§ Exercise aim
First find the line containing "decide_True by reflexivity" in the data, then set it down exactly along with every line after it, through the last.

§ Data excerpts

(** The storage layout separates the module's fields: as long as Keccak-256
    does not collide on the preimages of a set of slots, no two of them share
    a storage key. *)
Theorem staking_slots_separated `{C : Crypto} `{CL : !CryptoLaws C} (P : slot → Prop) :
  (∀ x, P x → slot_valid x) → collision_free (λ b, ∃ x, P x ∧ b = slot_preimage x) → slots_distinct P.
Proof.
  intros Hv HP x y Hx Hy H. apply slot_preimage_inj; [auto..|].
  by apply (keccak_hash_inj _ _ _ HP) in H; [|eauto..].
Qed.

Section Reads.
Context `{C : Crypto} {S : Type} `{N : !NativeState S} `{L : !NativeStateLaws S}.

Lemma sset_ok x v s : ns_ok s → ns_ok (sset x v s).
Proof. apply ok_set. Qed.

Lemma sget_sset A n x y v s : slots_distinct (in_play A n) → in_play A n x → in_play A n y →
  sget y (sset x v s) = if decide (x = y) then v else sget y s.
Proof.
  intros Hd Hx Hy. unfold sget, sset. rewrite get_set. destruct (decide (x = y)) as [->|Hne].
  - by rewrite decide_True.
  - rewrite decide_False; [done|]. intros [= Heq]. apply Hne. by apply Hd.
Qed.

Lemma sget_add a v s x : ns_ok s → sget x (ns_AddBalance a v s) = sget x s.
Proof. apply get_add. Qed.
Lemma sget_sub a v s x : ns_ok s → sget x (ns_SubBalance a v s) = sget x s.
Proof. apply get_sub. Qed.
Lemma balance_sset x v s b : ns_ok s → ns_GetBalance b (sset x v s) = ns_GetBalance b s.
Proof. apply balance_set. Qed.
End Reads.

#[export] Hint Resolve sset_ok : native.

(** Side conditions of [sget_sset]. *)
Ltac play := cbn [in_play]; first [exact I | assumption | split; assumption | lia].

(** Push every read through the writes before it. *)
Ltac reads Hd :=
  repeat first
    [ rewrite (sget_sset _ _ _ _ _ _ Hd) by play
    | rewrite sget_add by eauto with native
    | rewrite sget_sub by eauto with native
    | rewrite decide_True by reflexivity
    | rewrite decide_False by congruence ].

(** Decide every address comparison of the goal from the hypotheses. *)
Ltac decides := repeat (case_decide; try congruence).

Section Laws.
Context `{C : Crypto} {S : Type} `{N : !NativeState S} `{L : !NativeStateLaws S}.

(** *** Proposer income *)
Lemma IncreaseRewardIndex_balance v d sh s b : ns_ok s →
  ns_GetBalance b (IncreaseRewardIndex v d sh s) = ns_GetBalance b s.
Proof. intros Hs. unfold IncreaseRewardIndex. repeat case_match; try done. by apply balance_sset. Qed.

Lemma split_income_le amount St D c : 0 <= amount → 0 <= split_income amount St D c <= amount.
Proof.
  intros Ha. unfold split_income. set (v := div256 _ _).
  assert (0 <= v) as Hv.
  { apply div256_range; [apply u256_range|]. destruct (u256_range ((St +₂₅₆ D) * MaxCommissionBps)). done. }
  destruct (Z.ltb_spec amount v); lia.
Qed.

§ Response area
    | rewrite decide_True by reflexivity
    | rewrite decide_False by congruence ].

(** Decide every address comparison of the goal from the hypotheses. *)
Ltac decides := repeat (case_decide; try congruence).

Section Laws.
Context `{C : Crypto} {S : Type} `{N : !NativeState S} `{L : !NativeStateLaws S}.

(** *** Proposer income *)
Lemma IncreaseRewardIndex_balance v d sh s b : ns_ok s →
  ns_GetBalance b (IncreaseRewardIndex v d sh s) = ns_GetBalance b s.
Proof. intros Hs. unfold IncreaseRewardIndex. repeat case_match; try done. by apply balance_sset. Qed.

Lemma split_income_le amount St D c : 0 <= amount → 0 <= split_income amount St D c <= amount.
Proof.
  intros Ha. unfold split_income. set (v := div256 _ _).
  assert (0 <= v) as Hv.
  { apply div256_range; [apply u256_range|]. destruct (u256_range ((St +₂₅₆ D) * MaxCommissionBps)). done. }
  destruct (Z.ltb_spec amount v); lia.
Qed.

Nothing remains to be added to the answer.